▸ PROBLEM DETAILS
The listing below holds a line with "id' (beneficios bd)" and a line with "filter (fun a => f a =? id') (filter". Reproduce those two lines exactly, plus everything between them.

▸ THE INPUT
(** X3.  Deleting a payroll of an open period: the call returns True; after it
    the payroll is not found, no bonus, benefit or deduction line and no
    audit entry refers to it (the entry ELIMINAR written by the call is
    deleted with the payroll); the other payrolls, their lines and their
    audit entries are as before; deleting again returns False and changes
    nothing. *)
Theorem eliminar_borra_todo bd id usr n per :
  nomina_get_by_id bd id = Some n ->
  periodo_get_by_id bd (n_id_periodo n) = Some per ->
  esta_cerrado per = false ->
  exists bd',
    eliminar_nomina bd id usr = (bd', Ok true)
    /\ obtener_nomina_detallada bd' id = None
    /\ filas_de id (bonos bd') = [] /\ filas_de id (beneficios bd') = []
    /\ filas_de id (deducciones bd') = []
    /\ auditorias_de id (auditorias bd') = []
    /\ (forall id', id' <> id ->
          obtener_nomina_detallada bd' id' = obtener_nomina_detallada bd id'
          /\ filas_de id' (bonos bd') = filas_de id' (bonos bd)
          /\ filas_de id' (beneficios bd') = filas_de id' (beneficios bd)
          /\ filas_de id' (deducciones bd') = filas_de id' (deducciones bd)
          /\ auditorias_de id' (auditorias bd') = auditorias_de id' (auditorias bd))
    /\ forall usr2, eliminar_nomina bd' id usr2 = (bd', Ok false).
Proof.
  intros Hn Hp Hc. eexists. split; [exact (eliminar_exito bd id usr n per Hn Hp Hc)|].
  unfold obtener_nomina_detallada, nomina_get_by_id, filas_de, auditorias_de, no_es_de.
  cbn [nominas bonos beneficios deducciones auditorias].
  assert (V : forall (A : Type) (f : A -> Z) (l : list A),
            filter (fun a => f a =? id) (filter (fun a => negb (f a =? id)) l) = []).
  { intros. apply filter_filter_vacio. intros a ->. reflexivity. }
  assert (S : forall (A : Type) (f : A -> Z) (l : list A) id', id' <> id ->
            filter (fun a => f a =? id') (filter (fun a => negb (f a =? id)) l)
            = filter (fun a => f a =? id') l).
  { intros A f l id' Hne. apply filter_filter_sub. intros a Ha. apply Z.eqb_eq in Ha.
    apply negb_true_iff, Z.eqb_neq. lia. }
  assert (F0 : find (fun x => id_nomina x =? id)
                 (filter (fun x => negb (id_nomina x =? id)) (nominas bd)) = None).
  { apply find_filter_vacio. intros a ->. reflexivity. }
  split; [exact F0|].
  split; [apply (V _ fst)|]. split; [apply (V _ fst)|]. split; [apply (V _ fst)|].
  split; [apply (V _ a_id_nomina)|]. split.
  - intros id' Hne. split.
    + apply find_filter_sub. intros a Ha. apply Z.eqb_eq in Ha.
      apply negb_true_iff, Z.eqb_neq. lia.
    + split; [apply (S _ fst); exact Hne|]. split; [apply (S _ fst); exact Hne|].
      split; [apply (S _ fst); exact Hne|]. apply (S _ a_id_nomina); exact Hne.
  - intros usr2. unfold eliminar_nomina, nomina_get_by_id. cbn [nominas]. rewrite F0.
    reflexivity.
Qed.

Lemma eliminar_borra_todo_testigo :
  exists bd',
    eliminar_nomina bd_creada 1 "ana" = (bd', Ok true)
    /\ obtener_nomina_detallada bd' 1 = None
    /\ auditorias_de 1 (auditorias bd') = [].
Proof.
  destruct (eliminar_borra_todo bd_creada 1 "ana" nomina_creada (mkPeriodo 1 2024 6 ABIERTO)
              eq_refl eq_refl eq_refl) as (bd' & E & H1 & _ & _ & _ & H5 & _).
  exists bd'. repeat split; assumption.
Defined.

(** X4.  Creation undone by deletion: on a well-formed store, deleting the
    payroll that a creation has just returned restores the payrolls, the
    three detail tables and the audit table to what they were before the
    creation; only the counter of the next id has moved. *)
Theorem crear_y_eliminar hoy bd datos usr bd1 n usr2 :
  bd_ok bd = true ->
  calcular_y_crear_nomina hoy bd datos usr = (bd1, Ok n) ->
  eliminar_nomina bd1 (id_nomina n) usr2
  = (mkBD (empleados bd) (periodos bd) (nominas bd) (bonos bd) (beneficios bd)
       (deducciones bd) (auditorias bd) (sig_id_nomina bd + 1), Ok true).
Proof.
  intros Hok E.
  destruct (bd_ok_partes bd Hok) as (I1 & I2 & I3 & I4 & I5 & I6 & I7).
  pose proof E as E0. unfold calcular_y_crear_nomina in E0.
  destruct (empleado_get_by_id bd (nc_id_empleado datos)) as [emp|] eqn:He; [|discriminate].
  destruct (periodo_get_by_id bd (nc_id_periodo datos)) as [per|] eqn:Hp; [|discriminate].
  destruct (esta_cerrado per) eqn:Hc; [discriminate|].
  destruct (get_by_empleado_periodo bd _ _) as [x|] eqn:Hn; [discriminate|].
  destruct (calcular_nomina_completa hoy emp _ _ _) as [c|ex] eqn:Hk; [|discriminate].
  clear E0.
  destruct (crear_exito hoy bd datos usr emp per c He Hp Hc Hn Hk)
    as (n' & a & E' & En & A1 & _).
  rewrite E in E'. injection E' as Ebd Enn. rewrite <- Enn in *. clear Enn n'.
  assert (Hid : id_nomina n = sig_id_nomina bd) by (rewrite En; reflexivity).
  assert (Hper : n_id_periodo n = nc_id_periodo datos) by (rewrite En; reflexivity).
  assert (G : nomina_get_by_id bd1 (id_nomina n) = Some n).
  { rewrite Ebd. unfold nomina_get_by_id. cbn [nominas].
    rewrite find_app_none; [cbn [find]; rewrite Z.eqb_refl; reflexivity|].
    rewrite Hid. apply nominas_sin_id, I1. }
  assert (P : periodo_get_by_id bd1 (n_id_periodo n) = Some per).
  { rewrite Ebd, Hper. exact Hp. }
  rewrite (eliminar_exito bd1 (id_nomina n) usr2 n per G P Hc).
  rewrite Ebd. cbn [empleados periodos nominas bonos beneficios deducciones auditorias
                    sig_id_nomina].
  assert (K : forall (A : Type) (f : A -> Z) (l l' : list A),
            forallb (fun a => f a <? sig_id_nomina bd) l = true ->
            forallb (fun a => f a =? sig_id_nomina bd) l' = true ->
            filter (fun a => negb (f a =? sig_id_nomina bd)) (l ++ l') = l).
  { intros A f l l' H1 H2. rewrite filter_app.
    rewrite (filter_todos _ l), (filter_ninguno _ l'), app_nil_r; [reflexivity| |].
    - eapply forallb_impl; [|exact H2]. cbn beta. intros b ->. reflexivity.
    - eapply forallb_impl; [|exact H1]. cbn beta. intros b Hb. apply Z.ltb_lt in Hb.
      apply negb_true_iff, Z.eqb_neq. lia. }
  assert (KF : forall d, forallb (fun f : fila_detalle => fst f =? sig_id_nomina bd)
                           (filas (sig_id_nomina bd) d) = true).
  { intros d. unfold filas. rewrite forallb_forall. intros f Hf. apply in_map_iff in Hf.
    destruct Hf as [kv [<- _]]. cbn. apply Z.eqb_refl. }
  rewrite Hid. unfold no_es_de.
  rewrite (K _ id_nomina (nominas bd) [n] I1)
    by (cbn [forallb]; rewrite Hid, Z.eqb_refl; reflexivity).
  rewrite (K _ fst (bonos bd) _ I2 (KF _)).
  rewrite (K _ fst (beneficios bd) _ I3 (KF _)).
  rewrite (K _ fst (deducciones bd) _ I4 (KF _)).
  rewrite (K _ a_id_nomina (auditorias bd) [a] I5)
    by (cbn [forallb]; rewrite A1, Z.eqb_refl; reflexivity).
  reflexivity.
Qed.

Lemma crear_y_eliminar_testigo :
  eliminar_nomina bd_creada 1 "luis"
  = (mkBD [emp_por_horas] [mkPeriodo 1 2024 6 ABIERTO] [] [] [] [] [] 2, Ok true).
Proof.
  assert (E : calcular_y_crear_nomina hoy_ej bd_nueva datos_ej "ana"
              = (bd_creada, Ok nomina_creada)) by (vm_compute; reflexivity).
  exact (crear_y_eliminar hoy_ej bd_nueva datos_ej "ana" bd_creada nomina_creada "luis"
           eq_refl E).
Defined.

▸ THE ANSWER
          /\ filas_de id' (beneficios bd') = filas_de id' (beneficios bd)
          /\ filas_de id' (deducciones bd') = filas_de id' (deducciones bd)
          /\ auditorias_de id' (auditorias bd') = auditorias_de id' (auditorias bd))
    /\ forall usr2, eliminar_nomina bd' id usr2 = (bd', Ok false).
Proof.
  intros Hn Hp Hc. eexists. split; [exact (eliminar_exito bd id usr n per Hn Hp Hc)|].
  unfold obtener_nomina_detallada, nomina_get_by_id, filas_de, auditorias_de, no_es_de.
  cbn [nominas bonos beneficios deducciones auditorias].
  assert (V : forall (A : Type) (f : A -> Z) (l : list A),
            filter (fun a => f a =? id) (filter (fun a => negb (f a =? id)) l) = []).
  { intros. apply filter_filter_vacio. intros a ->. reflexivity. }
  assert (S : forall (A : Type) (f : A -> Z) (l : list A) id', id' <> id ->
            filter (fun a => f a =? id') (filter (fun a => negb (f a =? id)) l)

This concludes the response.